(57) The invention relates to magnesium-based alloy and, more specifically, to magnesium
alloy composition and methods of producing the same that are now widely used in the
automotive industry.
The objective of the present invention is aimed at preparing an alloy having a finer
grain size, which results in improving mechanical properties of the alloy.
Said invention makes it possible to produce the alloy provided wich mechanical properties
suitable for high-pressure casting
To accomplish objects set forth here above, there is a magnesium-based alloy proposed,
which comprises aluminium, zinc, manganese, silicium, and calcium,
wherein the constituents specified are in the following componenrs, wt.%:
Aluminium - 2.6-3.6
Zinc - 0.11-0.25
Manganese - 0.24-0.34
Silicium - 0.8-1.1
Calcium - 0.05-0.10
Magnesium - rest being
A method for producing said alloy which consists in loading of alloying components,
pouring of molten magnesium, introducing a titanium-containing fusion cake together
with a flux agent and continuonsly agitating, and the alloy is soaked and casted,
wherein loading the alloying components of aluminium, zinc, silicium, and manganese
in the form of a ready-made solid master alloy aluminium-zinc-manganese-silicium,
after poured in; magnesium is heated, subjected to ageing and then stirred; said titan-containing
fusion cake being introduced, magnesium is cooled and calcium is loaded unter the
layer of magnesium.
Further, the proportion of calcium to magnesium is 1: (500-700). Further, magnesium
is cooled to the temperature of 700-710°C.
Field of the Invention
[0001] This invention relates generally to magnesium-based alloys and more specifically
to magnesium alloy composition and methods of producing them that are widely used
in the automotive industry.
Backround of the invention
[0002] There are various alloys developed for special applications including, for example,
die casting of automotive components. Among these alloys magnesium-aluminium alloys
can be designated as cost-effective and widely used for manufacture of automotive
parts, e.g. AM50A alloy (where AM means aluminium and manganese are in the components
of the alloy) containing approx. 5 to 6 wt.% aluminium and manganese traces, and magnesium-aluminium-zinc
alloys, e.g. AZ91D (where AZ means aluminium and zinc are in the components of the
alloy) containing approx. 9 wt.% aluminium and 1 wt.% zinc.

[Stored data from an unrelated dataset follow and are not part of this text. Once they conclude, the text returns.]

Lemma step_log g g' : step g g' → log g `prefix_of` log g'.
Proof.
  destruct 1 as [rnd lp id hp0 pts0 c0 st g| id c g | roll id c g | g d _
                | rnd perkOf row g | g].
  - apply join_log.
  - by destruct (moveToCoord_shape id c g) as (_ & _ & _ & _ & _ & ? & _).
  - destruct (doAttack roll id c g) as [g' [err|out]] eqn:Hd.
    + apply doAttack_inl in Hd as ->. done.
    + apply doAttack_inr in Hd as (p & e & _ & _ & _ & _ & _ & Hd). cbn in *.
      set (g2 := withPlayers _ _) in Hd.
      assert (H2 : log g `prefix_of` log g2).
      { unfold g2, announceShot. cbn. by apply prefix_app_r. }
      pose proof (foldl_applyShot_log (getUsername id) p (isKamikazeShot p c)
                    (affectedPlayers e) g2) as H3.
      destruct (snd _).
      * destruct Hd as [_ ->].
        destruct (fst (checkForEndOfGame _)); cbn; by etrans.
      * destruct Hd as [-> _]. done.
  - cbn. by apply prefix_app_r.
  - unfold restorePlayer.
    pose proof (join_log (rnd (user_id row)) (perkOf (user_id row))
                (user_id row) (Some (stored_hp row)) (Some (stored_points row))
                (Some (stored_x row, stored_y row)) (stored_team row) g) as Hj.
    destruct (join _ _ _ _ _ _ _ g) as [g1 [[err|pl]|]]; cbn in *; try done.
    destruct (decide (stored_hp row = 0)); done.
  - done.
Qed.

(** X10: the event log only grows: whatever calls follow, the entries that
    [getLogs] gave before stay where they are, and [init] adds its entry at
    the end. *)
Theorem event_log_only_grows g g' :
  rtc step g g' →
  getLogs g `prefix_of` getLogs g'
  ∧ getLogs (init g') = getLogs g' ++ [mkLog "Game was created" "System"].
Proof.
  intros Hsteps. unfold getLogs. split; [|done].
  induction Hsteps as [g|g g1 g2 Hstep _ IH]; [done|].
  etrans; [by apply step_log|done].
Qed.
Lemma found_spec n :
  wf n -> refcount n <> 0 ->
  exists slot, nn_node_unsubscribe_found (Some n) =
      Ret (slot, if decide (refcount n = 1) then 1 else 0) /\ wf_slot slot /\
    (slot = None <-> refcount n = 1 /\ node_kind n = Sparse []) /\
    forall s, subs slot s = upd (subs (Some n)) (prefix n) (refcount n - 1) s.
Proof.
  destruct n as [r pf k cs]. cbn [refcount prefix node_kind]. intros Hwf Hr0.
  destruct (wf_inv _ _ _ _ Hwf) as (Hr&Hpf&Hlp&Hk&Ha&Hch).
  unfold nn_node_unsubscribe_found, nn_node_has_subscribers. cbn [refcount].
  destruct (Z.eqb_spec r 0); [done|]. cbn [negb]. rewrite u32_small by lia.
  set (n1 := Node (r - 1) pf k cs).
  assert (Hs1 : forall s, subs (Some n1) s = upd (subs (Some (Node r pf k cs))) pf (r - 1) s).
  { intros s. apply (subs_root_upd (Node r pf k cs) n1); [done|]. intros t. unfold upd.
    by destruct t. }
  destruct (Z.eqb_spec (r - 1) 0) as [Hr1|Hr1].
  - rewrite decide_True by lia.
    assert (Hkeep : k <> Sparse [] -> exists slot,
      (n' ← nn_node_compact n1; Ret (Some n', 1)) = Ret (slot, 1) /\ wf_slot slot /\
      (slot = None <-> r = 1 /\ k = Sparse []) /\
      forall s, subs slot s = upd (subs (Some (Node r pf k cs))) pf (r - 1) s).
    { intros Hne. destruct (compact_spec n1) as (n' & -> & Hwf' & Hs').
      { constructor; try done; [lia|]. unfold alive. cbn. destruct k as [[|]|]; done. }
      exists (Some n'). split_and!; [done|by intros ? [= <-]|naive_solver|].
      intros s. by rewrite Hs'. }
    destruct k as [[|y l]|]; [|by apply Hkeep..].
    exists None. split_and!; [done|by intros ? [=]|naive_solver lia|].
    intros s. rewrite <-Hs1. cbn [subs]. unfold n1. cbn [prefix]. rewrite Hr1, find_strip.
    destruct (strip pf s) as [[|c t]|]; done.
  - rewrite decide_False by lia. exists (Some n1). split_and!; [done| |naive_solver lia|done].
    intros ? [= <-]. constructor; try done; [lia|]. unfold alive. cbn. destruct k as [[|]|]; done.
Qed.
(* ===== verification/Hash.v ===== *)
(** * Hash: the hash table of intrusive items (src/utils/hash.c)

    A table is an array of lists.  Its items live in the list heap; the [key]
    field of an item is kept in a second map.  The loops over a slot are
    bounded by the number of allocated items, which always suffices.
    [hash_rep] relates a table to the finite map from keys to items it holds. *)

From stdpp Require Import base gmap list sets.
From Stdlib Require Import ZArith Lia.
From S2P Require Import Prelude ListHeap Slots.

Open Scope Z_scope.

Abbreviation keymap := (gmap positive Z).

Record nn_hash : Type := Hash { slots : Z; items : Z; array : list nn_list }.

Definition NN_HASH_INITIAL_SLOTS : Z := 32.

Definition nn_hash_key (key : Z) : Z :=
  let key := Z.lxor (Z.lxor key 61) (Z.shiftr key 16) in
  let key := u32 (key + u32 (Z.shiftl key 3)) in
  let key := Z.lxor key (Z.shiftr key 4) in
  let key := u32 (key * 0x27d4eb2d) in
  Z.lxor key (Z.shiftr key 15).

Definition nn_hash_init : nn_hash :=
  Hash NN_HASH_INITIAL_SLOTS 0 (replicate (Z.to_nat NN_HASH_INITIAL_SLOTS) nn_list_init).

Fixpoint term_slots (array : list nn_list) : outcome unit :=
  match array with
  | [] => Ret tt
  | L :: array => _ ← nn_list_term L; term_slots array
  end.

Definition nn_hash_term (self : nn_hash) : outcome unit := term_slots (array self).

(** The inner loop of the rehashing: empties one slot of the old array. *)
Fixpoint move_slot (fuel : nat) (h : heap) (ks : keymap) (old : nn_list) (slots : Z)
    (arr : list nn_list) : outcome (heap * nn_list * list nn_list) :=
  match fuel with
  | O => NoFuel
  | S fuel =>
    if nn_list_empty old then Ret (h, old, arr) else
    match nn_list_begin old with
    | At hitm =>
        '(h, old, _) ← nn_list_erase h old hitm;
        key ← deref ks hitm;
        let newslot := nn_hash_key key mod slots in
        L ← nth_c arr newslot;
        '(h, L) ← nn_list_insert h L hitm (nn_list_end L);
        arr ← upd_c arr newslot L;
        move_slot fuel h ks old slots arr
    | _ => Undef
    end
  end.

Fixpoint move_slots (h : heap) (ks : keymap) (oldarray : list nn_list) (slots : Z)
    (arr : list nn_list) : outcome (heap * list nn_list) :=
  match oldarray with
  | [] => Ret (h, arr)
  | old :: oldarray =>
      '(h, old, arr) ← move_slot (S (size h)) h ks old slots arr;
      _ ← nn_list_term old;
      move_slots h ks oldarray slots arr
  end.

Definition nn_hash_rehash (h : heap) (ks : keymap) (self : nn_hash) : outcome (heap * nn_hash) :=
  let slots' := u32 (slots self * 2) in
  '(h, arr) ← move_slots h ks (array self) slots' (replicate (Z.to_nat slots') nn_list_init);
  Ret (h, Hash slots' (items self) arr).

(** The loop over a slot: the first item with the key, or the end. *)
Fixpoint find_item (fuel : nat) (h : heap) (ks : keymap) (L : nn_list) (it : link) (key : Z)
    : outcome link :=
  match fuel with
  | O => NoFuel
  | S fuel =>
    match it with
    | Null => Ret Null
    | NotIn => Undef
    | At p =>
        k ← deref ks p;
        if k =? key then Ret (At p) else
        it ← nn_list_next h L it;
        find_item fuel h ks L it key
    end
  end.

(** The table is getting full. *)
Definition overloaded (self : nn_hash) : bool :=
  (u32 (items self * 2) >? slots self) && (slots self <? 0x80000000).

Definition nn_hash_insert (h : heap) (ks : keymap) (self : nn_hash) (key : Z) (x : loc)
    : outcome (heap * keymap * nn_hash) :=
  let i := nn_hash_key key mod slots self in
  L ← nth_c (array self) i;
  it ← find_item (S (size h)) h ks L (nn_list_begin L) key;
  _ ← check (is_null it);
  let ks := <[x := key]> ks in
  '(h, L) ← nn_list_insert h L x (nn_list_end L);
  arr ← upd_c (array self) i L;
  let self := Hash (slots self) (u32 (items self + 1)) arr in
  if overloaded self then '(h, self) ← nn_hash_rehash h ks self; Ret (h, ks, self)
  else Ret (h, ks, self).

Definition nn_hash_erase (h : heap) (ks : keymap) (self : nn_hash) (x : loc)
    : outcome (heap * nn_hash) :=
  key ← deref ks x;
  let slot := nn_hash_key key mod slots self in
  L ← nth_c (array self) slot;
  '(h, L, _) ← nn_list_erase h L x;
  arr ← upd_c (array self) slot L;
  Ret (h, Hash (slots self) (u32 (items self - 1)) arr).

Definition nn_hash_get (h : heap) (ks : keymap) (self : nn_hash) (key : Z) : outcome link :=
  let slot := nn_hash_key key mod slots self in
  L ← nth_c (array self) slot;
  find_item (S (size h)) h ks L (nn_list_begin L) key.

Definition nn_hash_item_init : item := nn_list_item_init.

Definition nn_hash_item_term (h : heap) (self : loc) : outcome unit := nn_list_item_term h self.

(** ** Representation *)

Definition slot_of (n : Z) (key : Z) : nat := Z.to_nat (nn_hash_key key mod n).

(** Every item of slot [i] hashes to [i]. *)
Definition placed (ks : keymap) (n : Z) (xss : list (list loc)) : Prop :=
  forall i xs x, xss !! i = Some xs -> x ∈ xs ->
    exists key, ks !! x = Some key /\ i = slot_of n key.

(** The items [xs] with their keys are the entries of [m]. *)
Definition entries (ks : keymap) (xs : list loc) (m : gmap Z loc) : Prop :=
  forall key x, m !! key = Some x <-> (x ∈ xs) /\ ks !! x = Some key.

Definition hash_rep (h : heap) (ks : keymap) (self : nn_hash) (m : gmap Z loc) : Prop :=
  exists xss, slots_rep h (array self) xss /\
    0 < slots self < 2 ^ 32 /\ Z.of_nat (length (array self)) = slots self /\
    items self = Z.of_nat (size m) /\
    placed ks (slots self) xss /\ entries ks (concat xss) m.

Lemma slot_of_lt n key : 0 < n -> (slot_of n key < Z.to_nat n)%nat.
Proof. intros. unfold slot_of. pose proof (Z.mod_pos_bound (nn_hash_key key) n). lia. Qed.

Lemma nth_slot {A} (l : list A) n key a :
  0 < n -> l !! slot_of n key = Some a -> nth_c l (nn_hash_key key mod n) = Ret a.
Proof. intros. apply nth_c_Z; [by apply Z.mod_pos_bound|done]. Qed.

Lemma upd_slot {A} (l : list A) n key a :
  0 < n -> Z.of_nat (length l) = n ->
  upd_c l (nn_hash_key key mod n) a = Ret (<[slot_of n key := a]> l).
Proof. intros ? <-. apply upd_c_ok. by apply Z.mod_pos_bound. Qed.

Lemma find_item_spec fuel h ks L l r key :
  list_rep h L (l ++ r) -> (length r < fuel)%nat ->
  (forall x, x ∈ r -> exists k, ks !! x = Some k) ->
  exists it, find_item fuel h ks L (hd_or Null (At <$> r)) key = Ret it /\
    match it with
    | At x => (x ∈ r) /\ ks !! x = Some key
    | Null => forall x, x ∈ r -> ks !! x <> Some key
    | NotIn => False
    end.
Proof.
  revert l r; induction fuel as [|fuel IH]; intros l r Hl Hlen Hks; [lia|].
  destruct r as [|x r]; cbn [find_item hd_or fmap list_fmap].
  { exists Null. split; [done|]. set_solver. }
  destruct (Hks x ltac:(set_solver)) as [k Hk]. load Hk.
  destruct (Z.eqb_spec k key) as [->|Hne].
  { exists (At x). split; [done|]. set_solver. }
  rewrite (next_spec _ _ _ _ _ Hl). cbn [mbind outcome_bind].
  destruct (IH (l ++ [x]) r) as (it & -> & Hit).
  { by rewrite <-app_assoc. } { cbn in Hlen. lia. } { set_solver. }
  exists it. split; [done|]. destruct it as [| |y]; [|done|set_solver].
  intros z [->|Hz]%elem_of_cons; [congruence|by apply Hit].
Qed.

(** ** Rehashing *)

Lemma placed_insert ks n xss i xs x key :
  placed ks n xss -> xss !! i = Some xs -> ks !! x = Some key -> i = slot_of n key ->
  placed ks n (<[i := xs ++ [x]]> xss).
Proof.
  intros Hp Hi Hk -> j ys y Hj Hy. apply list_lookup_insert_Some in Hj as [(<- & <- & _)|[_ Hj]].
  - apply elem_of_app in Hy as [Hy|Hy%list_elem_of_singleton]; [by eapply Hp|].
    subst y. by exists key.
  - by eapply Hp.
Qed.

Lemma move_slot_spec fuel h ks old rest n arr xs xss yss :
  0 < n -> Z.of_nat (length arr) = n -> (length xs < fuel)%nat ->
  (forall x, x ∈ xs -> exists k, ks !! x = Some k) ->
  slots_rep h (old :: rest ++ arr) (xs :: xss ++ yss) -> length rest = length xss ->
  placed ks n yss ->
  exists h' arr' yss', move_slot fuel h ks old n arr = Ret (h', nn_list_init, arr') /\
    slots_rep h' (rest ++ arr') (xss ++ yss') /\ placed ks n yss' /\
    Z.of_nat (length arr') = n /\ concat yss' ≡ₚ xs ++ concat yss /\
    (forall z, z ∉ concat (xs :: xss ++ yss) -> h' !! z = h !! z).
Proof.
  intros Hn. revert h old arr xs yss.
  induction fuel as [|fuel IH]; intros h old arr xs yss Hlen Hfuel Hks Hrep Hlr Hpl; [lia|].
  destruct (slots_lookup _ _ _ Hrep 0%nat xs eq_refl) as (L & [= <-] & Hl).
  cbn [move_slot]. rewrite (empty_spec _ _ _ Hl), (begin_spec _ _ _ Hl).
  destruct xs as [|x xs].
  { cbn. exists h, arr, yss. apply list_rep_nil in Hl as ->. split_and!; try done.
    split; [|destruct Hrep as [_ Hnd]; done]. destruct Hrep as [HF _].
    by apply Forall2_cons in HF as [_ HF]. }
  rewrite bool_decide_eq_false_2 by done. cbn [hd_or fmap list_fmap].
  destruct (slots_erase _ _ _ Hrep 0%nat [] x xs old eq_refl eq_refl)
    as (h1 & L1 & -> & Hrep1 & Hd1 & Hf1). cbn in Hrep1.
  cbn [mbind outcome_bind]. destruct (Hks x ltac:(set_solver)) as [key Hk]. load Hk.
  pose proof (slot_of_lt n key Hn) as Hslot.
  assert (Hly : length yss = length arr).
  { apply slots_length in Hrep1. cbn in Hrep1. rewrite !length_app in Hrep1. lia. }
  destruct (lookup_lt_is_Some_2 arr (slot_of n key)) as [A HA]; [lia|].
  destruct (lookup_lt_is_Some_2 yss (slot_of n key)) as [ys Hys]; [lia|].
  rewrite (nth_slot _ _ _ _ Hn HA). cbn [mbind outcome_bind].
  destruct (slots_insert _ _ _ Hrep1 (S (length rest + slot_of n key)) ys [] A x)
    as (h2 & A' & HE & Hrep2 & Hf2); [| |done|].
  { change ((xss ++ yss) !! (length rest + slot_of n key)%nat = Some (ys ++ [])).
    rewrite Hlr, lookup_app_r, app_nil_r by lia. by rewrite Nat.add_sub' by lia. }
  { change ((rest ++ arr) !! (length rest + slot_of n key)%nat = Some A).
    rewrite lookup_app_r by lia. by rewrite Nat.add_sub'. }
  cbn in HE. change (nn_list_end A) with Null. rewrite HE. cbn [mbind outcome_bind].
  rewrite (upd_slot _ _ _ _ Hn Hlen). cbn [mbind outcome_bind].
  change (slots_rep h2 (L1 :: <[(length rest + slot_of n key)%nat := A']> (rest ++ arr))
    (xs :: <[(length rest + slot_of n key)%nat := ys ++ [x]]> (xss ++ yss))) in Hrep2.
  rewrite insert_app_r in Hrep2. rewrite Hlr, insert_app_r in Hrep2.
  destruct (IH h2 L1 (<[slot_of n key := A']> arr) xs (<[slot_of n key := ys ++ [x]]> yss))
    as (h' & arr' & yss' & -> & Hrep' & Hpl' & Hlen' & Hperm & Hframe); try done.
  { by rewrite length_insert. } { cbn in Hfuel. lia. } { set_solver. }
  { by eapply placed_insert. }
  exists h', arr', yss'. split_and!; try done.
  - rewrite Hperm, (concat_insert _ _ _ _ Hys), (concat_delete _ _ _ Hys).
    rewrite <-Permutation_middle. cbn. rewrite app_assoc. solve_Permutation.
  - intros z Hz. cbn [concat] in Hz. rewrite concat_app, (concat_delete _ _ _ Hys) in Hz.
    rewrite Hframe, Hf2, Hf1; [done|set_solver..|].
    cbn [concat]. rewrite concat_app, (concat_insert _ _ _ _ Hys). set_solver.
Qed.

Lemma placed_replicate ks n k : placed ks n (replicate k []).
Proof. intros i xs x [-> _]%lookup_replicate Hx. by apply elem_of_nil in Hx. Qed.

Lemma move_slots_spec h ks olds n arr xss yss :
  0 < n -> Z.of_nat (length arr) = n ->
  (forall x, x ∈ concat xss -> exists k, ks !! x = Some k) ->
  slots_rep h (olds ++ arr) (xss ++ yss) -> length olds = length xss ->
  placed ks n yss ->
  exists h' arr' yss', move_slots h ks olds n arr = Ret (h', arr') /\
    slots_rep h' arr' yss' /\ placed ks n yss' /\ Z.of_nat (length arr') = n /\
    concat yss' ≡ₚ concat xss ++ concat yss /\
    (forall z, z ∉ concat (xss ++ yss) -> h' !! z = h !! z).
Proof.
  intros Hn. revert h arr xss yss.
  induction olds as [|old olds IH]; intros h arr [|xs xss] yss Hlen Hks Hrep Hl Hpl; try done.
  { by exists h, arr, yss. }
  cbn [move_slots].
  destruct (slots_lookup _ _ _ Hrep 0%nat xs eq_refl) as (L & [= <-] & HL).
  destruct (move_slot_spec (S (size h)) h ks old olds n arr xs xss yss)
    as (h1 & arr1 & yss1 & -> & Hrep1 & Hpl1 & Hlen1 & Hperm1 & Hf1); try done.
  { apply list_rep_size in HL. lia. } { set_solver. } { by injection Hl. }
  cbn [mbind outcome_bind]. change (nn_list_term nn_list_init) with (Ret tt). cbn [mbind outcome_bind].
  destruct (IH h1 arr1 xss yss1)
    as (h' & arr' & yss' & -> & Hrep' & Hpl' & Hlen' & Hperm & Hframe); try done.
  { set_solver. } { by injection Hl. }
  exists h', arr', yss'. split_and!; try done.
  - rewrite Hperm, Hperm1. cbn [concat]. solve_Permutation.
  - intros z Hz. rewrite Hframe, Hf1; [done|done|].
    cbn [concat app] in Hz. rewrite concat_app in Hz |- *. rewrite Hperm1. set_solver.
Qed.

[0003] The disadvantage of these alloys is their low strength and poor creep resistance
at elevated operating temperatures. As a results, the above mentioned magnesium alloys
are less suitable for motor engines where some components such as transmission cases
are exposed to temperatures up to 150°C. Poor creep resistance of these components
can lead to a decrease in fastener clamp load in bolted joints and, hence, to oil
leakage.
[0004] Known is a magnesium-based alloy (PCT/CA96/00091) comprising aluminium and calcium
as alloying components in the following contents:
Aluminium - 2-6 wt.%
Calcium - 0.1-0.8 wt.%
Magnesium - rest being
[0005] As a drawback of the above alloy it can be noted that alloys having higher calcium
content are prone to hot cracking in die casting.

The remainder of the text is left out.